Information provided below:
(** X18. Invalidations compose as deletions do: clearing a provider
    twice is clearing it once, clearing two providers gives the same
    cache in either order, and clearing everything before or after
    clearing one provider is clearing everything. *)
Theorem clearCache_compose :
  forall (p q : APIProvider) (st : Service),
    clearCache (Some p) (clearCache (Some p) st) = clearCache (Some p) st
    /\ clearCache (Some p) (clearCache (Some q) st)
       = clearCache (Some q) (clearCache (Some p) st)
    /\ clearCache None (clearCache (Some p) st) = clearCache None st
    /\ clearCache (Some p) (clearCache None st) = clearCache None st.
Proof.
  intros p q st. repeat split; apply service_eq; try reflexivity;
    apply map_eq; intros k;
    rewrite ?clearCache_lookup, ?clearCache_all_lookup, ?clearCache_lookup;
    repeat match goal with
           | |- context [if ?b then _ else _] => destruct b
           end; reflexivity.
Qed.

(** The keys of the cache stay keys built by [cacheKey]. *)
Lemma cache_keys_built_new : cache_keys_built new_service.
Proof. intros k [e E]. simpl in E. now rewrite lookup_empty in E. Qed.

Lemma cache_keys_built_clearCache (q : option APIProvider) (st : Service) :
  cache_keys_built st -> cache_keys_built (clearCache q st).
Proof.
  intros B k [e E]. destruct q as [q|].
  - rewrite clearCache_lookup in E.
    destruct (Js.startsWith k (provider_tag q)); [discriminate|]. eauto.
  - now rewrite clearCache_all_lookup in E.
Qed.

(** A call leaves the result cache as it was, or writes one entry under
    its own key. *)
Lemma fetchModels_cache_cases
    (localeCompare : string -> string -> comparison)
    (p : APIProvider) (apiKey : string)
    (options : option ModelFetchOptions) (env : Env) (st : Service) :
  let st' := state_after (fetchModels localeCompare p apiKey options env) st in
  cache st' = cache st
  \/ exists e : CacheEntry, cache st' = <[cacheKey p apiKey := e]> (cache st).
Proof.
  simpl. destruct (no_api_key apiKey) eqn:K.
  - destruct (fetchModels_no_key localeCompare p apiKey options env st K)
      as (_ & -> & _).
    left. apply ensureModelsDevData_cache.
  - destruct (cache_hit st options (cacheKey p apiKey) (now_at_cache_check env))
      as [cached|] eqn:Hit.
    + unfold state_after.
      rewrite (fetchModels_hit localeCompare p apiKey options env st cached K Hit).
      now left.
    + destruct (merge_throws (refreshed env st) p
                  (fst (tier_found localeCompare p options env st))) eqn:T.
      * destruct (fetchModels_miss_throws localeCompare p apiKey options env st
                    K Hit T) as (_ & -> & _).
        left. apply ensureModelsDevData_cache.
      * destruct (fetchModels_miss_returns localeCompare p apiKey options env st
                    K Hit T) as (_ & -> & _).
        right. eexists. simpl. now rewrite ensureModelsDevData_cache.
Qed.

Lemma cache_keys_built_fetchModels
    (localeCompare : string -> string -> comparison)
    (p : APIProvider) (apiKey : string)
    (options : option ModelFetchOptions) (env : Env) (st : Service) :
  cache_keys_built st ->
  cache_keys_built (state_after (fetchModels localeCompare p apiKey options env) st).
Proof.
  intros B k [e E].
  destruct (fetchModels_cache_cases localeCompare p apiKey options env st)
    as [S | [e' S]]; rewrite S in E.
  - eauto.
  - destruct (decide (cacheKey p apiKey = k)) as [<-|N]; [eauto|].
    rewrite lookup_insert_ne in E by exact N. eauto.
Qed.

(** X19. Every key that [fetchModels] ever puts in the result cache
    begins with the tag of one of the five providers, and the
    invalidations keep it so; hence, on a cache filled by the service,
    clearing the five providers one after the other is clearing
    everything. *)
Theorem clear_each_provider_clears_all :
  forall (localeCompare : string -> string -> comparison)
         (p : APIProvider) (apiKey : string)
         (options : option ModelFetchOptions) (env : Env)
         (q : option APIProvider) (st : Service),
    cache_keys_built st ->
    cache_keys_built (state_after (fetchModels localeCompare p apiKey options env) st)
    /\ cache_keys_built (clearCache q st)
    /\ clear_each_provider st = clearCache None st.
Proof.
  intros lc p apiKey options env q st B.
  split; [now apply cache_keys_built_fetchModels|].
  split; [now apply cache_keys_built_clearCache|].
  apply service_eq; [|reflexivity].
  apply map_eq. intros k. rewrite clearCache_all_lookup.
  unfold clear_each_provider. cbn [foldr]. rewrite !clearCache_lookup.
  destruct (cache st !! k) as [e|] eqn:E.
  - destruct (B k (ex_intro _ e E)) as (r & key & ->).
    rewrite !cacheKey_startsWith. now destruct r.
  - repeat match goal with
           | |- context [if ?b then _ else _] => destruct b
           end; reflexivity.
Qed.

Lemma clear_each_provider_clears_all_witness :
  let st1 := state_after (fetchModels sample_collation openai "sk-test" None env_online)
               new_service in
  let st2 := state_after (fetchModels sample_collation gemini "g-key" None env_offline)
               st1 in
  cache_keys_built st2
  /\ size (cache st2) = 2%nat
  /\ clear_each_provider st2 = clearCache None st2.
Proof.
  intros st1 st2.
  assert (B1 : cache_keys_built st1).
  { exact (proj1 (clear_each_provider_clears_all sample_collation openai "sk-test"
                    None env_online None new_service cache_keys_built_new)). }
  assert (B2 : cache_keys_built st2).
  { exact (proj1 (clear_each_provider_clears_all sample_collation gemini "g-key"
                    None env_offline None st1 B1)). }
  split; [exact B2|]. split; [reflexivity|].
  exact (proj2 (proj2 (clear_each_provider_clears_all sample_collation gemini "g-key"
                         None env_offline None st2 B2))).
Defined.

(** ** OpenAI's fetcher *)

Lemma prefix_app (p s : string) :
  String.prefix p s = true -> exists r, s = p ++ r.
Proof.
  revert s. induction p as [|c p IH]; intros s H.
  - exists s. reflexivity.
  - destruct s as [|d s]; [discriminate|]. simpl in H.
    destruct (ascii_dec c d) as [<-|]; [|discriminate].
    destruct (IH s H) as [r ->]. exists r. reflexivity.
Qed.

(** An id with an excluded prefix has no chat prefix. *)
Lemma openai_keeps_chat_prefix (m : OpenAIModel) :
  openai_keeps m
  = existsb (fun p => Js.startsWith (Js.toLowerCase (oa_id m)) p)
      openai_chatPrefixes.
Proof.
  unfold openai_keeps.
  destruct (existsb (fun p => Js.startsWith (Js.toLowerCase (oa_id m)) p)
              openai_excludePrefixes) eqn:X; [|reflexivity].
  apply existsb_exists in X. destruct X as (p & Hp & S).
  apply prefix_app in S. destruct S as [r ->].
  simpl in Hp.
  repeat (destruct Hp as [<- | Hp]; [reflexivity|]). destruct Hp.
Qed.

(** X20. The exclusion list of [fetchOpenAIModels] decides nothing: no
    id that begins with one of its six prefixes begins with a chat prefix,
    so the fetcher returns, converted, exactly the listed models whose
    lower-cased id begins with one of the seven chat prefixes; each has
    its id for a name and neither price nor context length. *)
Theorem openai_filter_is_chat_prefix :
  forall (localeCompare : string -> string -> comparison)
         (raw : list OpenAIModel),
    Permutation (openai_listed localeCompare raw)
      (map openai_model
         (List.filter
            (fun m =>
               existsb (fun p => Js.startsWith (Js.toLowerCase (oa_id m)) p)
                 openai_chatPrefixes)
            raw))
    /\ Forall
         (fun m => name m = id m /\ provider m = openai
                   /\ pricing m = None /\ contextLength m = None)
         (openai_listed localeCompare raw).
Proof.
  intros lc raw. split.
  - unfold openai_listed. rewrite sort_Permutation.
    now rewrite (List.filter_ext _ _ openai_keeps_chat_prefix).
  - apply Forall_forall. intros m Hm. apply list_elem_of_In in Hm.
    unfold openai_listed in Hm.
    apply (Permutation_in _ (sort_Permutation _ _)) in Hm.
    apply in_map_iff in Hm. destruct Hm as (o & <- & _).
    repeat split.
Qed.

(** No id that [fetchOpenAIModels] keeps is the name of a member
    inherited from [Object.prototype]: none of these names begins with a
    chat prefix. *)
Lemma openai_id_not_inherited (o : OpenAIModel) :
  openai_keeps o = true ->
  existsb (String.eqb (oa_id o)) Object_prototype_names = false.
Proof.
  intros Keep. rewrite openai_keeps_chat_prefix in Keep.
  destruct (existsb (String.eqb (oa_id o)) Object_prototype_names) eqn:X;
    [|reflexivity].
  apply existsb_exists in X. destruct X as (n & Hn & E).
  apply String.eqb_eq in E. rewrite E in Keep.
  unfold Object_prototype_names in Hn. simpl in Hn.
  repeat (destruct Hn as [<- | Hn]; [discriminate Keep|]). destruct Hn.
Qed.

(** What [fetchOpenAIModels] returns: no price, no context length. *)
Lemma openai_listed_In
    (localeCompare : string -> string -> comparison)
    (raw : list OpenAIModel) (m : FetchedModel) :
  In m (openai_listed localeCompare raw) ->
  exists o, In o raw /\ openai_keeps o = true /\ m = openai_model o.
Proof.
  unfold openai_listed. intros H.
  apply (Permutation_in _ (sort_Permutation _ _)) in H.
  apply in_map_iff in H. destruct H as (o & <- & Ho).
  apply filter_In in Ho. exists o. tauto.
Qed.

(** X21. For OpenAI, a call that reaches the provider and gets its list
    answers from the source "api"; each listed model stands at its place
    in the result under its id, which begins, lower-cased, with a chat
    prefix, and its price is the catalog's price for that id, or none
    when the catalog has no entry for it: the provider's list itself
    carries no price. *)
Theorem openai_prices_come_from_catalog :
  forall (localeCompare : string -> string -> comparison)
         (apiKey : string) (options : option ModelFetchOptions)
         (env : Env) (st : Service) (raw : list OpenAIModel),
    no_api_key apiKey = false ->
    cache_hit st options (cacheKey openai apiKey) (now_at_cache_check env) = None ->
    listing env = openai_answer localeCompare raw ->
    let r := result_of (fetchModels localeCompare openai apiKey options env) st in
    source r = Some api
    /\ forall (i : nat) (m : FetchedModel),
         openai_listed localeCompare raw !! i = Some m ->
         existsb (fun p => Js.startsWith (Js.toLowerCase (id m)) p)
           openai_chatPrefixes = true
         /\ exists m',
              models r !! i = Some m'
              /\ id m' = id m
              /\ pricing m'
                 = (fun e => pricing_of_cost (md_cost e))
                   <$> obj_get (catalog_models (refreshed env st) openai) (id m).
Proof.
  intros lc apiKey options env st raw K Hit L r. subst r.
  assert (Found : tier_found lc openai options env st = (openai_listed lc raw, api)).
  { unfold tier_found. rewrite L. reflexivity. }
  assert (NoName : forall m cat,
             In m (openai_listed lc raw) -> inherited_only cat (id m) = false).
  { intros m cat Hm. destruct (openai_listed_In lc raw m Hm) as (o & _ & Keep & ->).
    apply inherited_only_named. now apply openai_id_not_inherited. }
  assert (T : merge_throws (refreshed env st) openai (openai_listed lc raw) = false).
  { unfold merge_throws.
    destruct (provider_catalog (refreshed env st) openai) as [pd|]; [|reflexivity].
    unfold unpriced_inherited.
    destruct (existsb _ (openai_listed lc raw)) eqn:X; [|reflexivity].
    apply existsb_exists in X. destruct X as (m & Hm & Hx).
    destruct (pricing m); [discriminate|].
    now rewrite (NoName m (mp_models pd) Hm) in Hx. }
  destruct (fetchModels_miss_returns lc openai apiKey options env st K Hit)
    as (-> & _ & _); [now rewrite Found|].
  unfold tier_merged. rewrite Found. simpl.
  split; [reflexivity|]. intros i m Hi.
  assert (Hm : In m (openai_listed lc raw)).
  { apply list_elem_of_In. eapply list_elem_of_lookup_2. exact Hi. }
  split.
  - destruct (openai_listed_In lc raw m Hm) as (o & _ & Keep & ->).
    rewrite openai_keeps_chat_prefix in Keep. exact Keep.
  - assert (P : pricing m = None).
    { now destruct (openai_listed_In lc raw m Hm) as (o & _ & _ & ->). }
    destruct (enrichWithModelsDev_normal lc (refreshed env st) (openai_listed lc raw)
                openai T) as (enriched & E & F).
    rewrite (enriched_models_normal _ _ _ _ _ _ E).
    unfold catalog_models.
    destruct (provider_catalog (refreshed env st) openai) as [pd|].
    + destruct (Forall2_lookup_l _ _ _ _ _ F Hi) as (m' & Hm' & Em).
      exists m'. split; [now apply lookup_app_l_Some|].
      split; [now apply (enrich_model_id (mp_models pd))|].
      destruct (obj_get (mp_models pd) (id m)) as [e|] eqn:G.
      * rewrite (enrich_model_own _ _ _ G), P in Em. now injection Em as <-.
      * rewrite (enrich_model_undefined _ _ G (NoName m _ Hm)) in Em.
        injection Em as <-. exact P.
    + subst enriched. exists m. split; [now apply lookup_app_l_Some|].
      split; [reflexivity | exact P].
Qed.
End of Information provided.
| Task requirements |
Reprint the data above from the opening line to the line holding "forall (p q", inclusive, and nothing else.

| Exercise result |
(** X18. Invalidations compose as deletions do: clearing a provider
    twice is clearing it once, clearing two providers gives the same
    cache in either order, and clearing everything before or after
    clearing one provider is clearing everything. *)
Theorem clearCache_compose :
  forall (p q : APIProvider) (st : Service),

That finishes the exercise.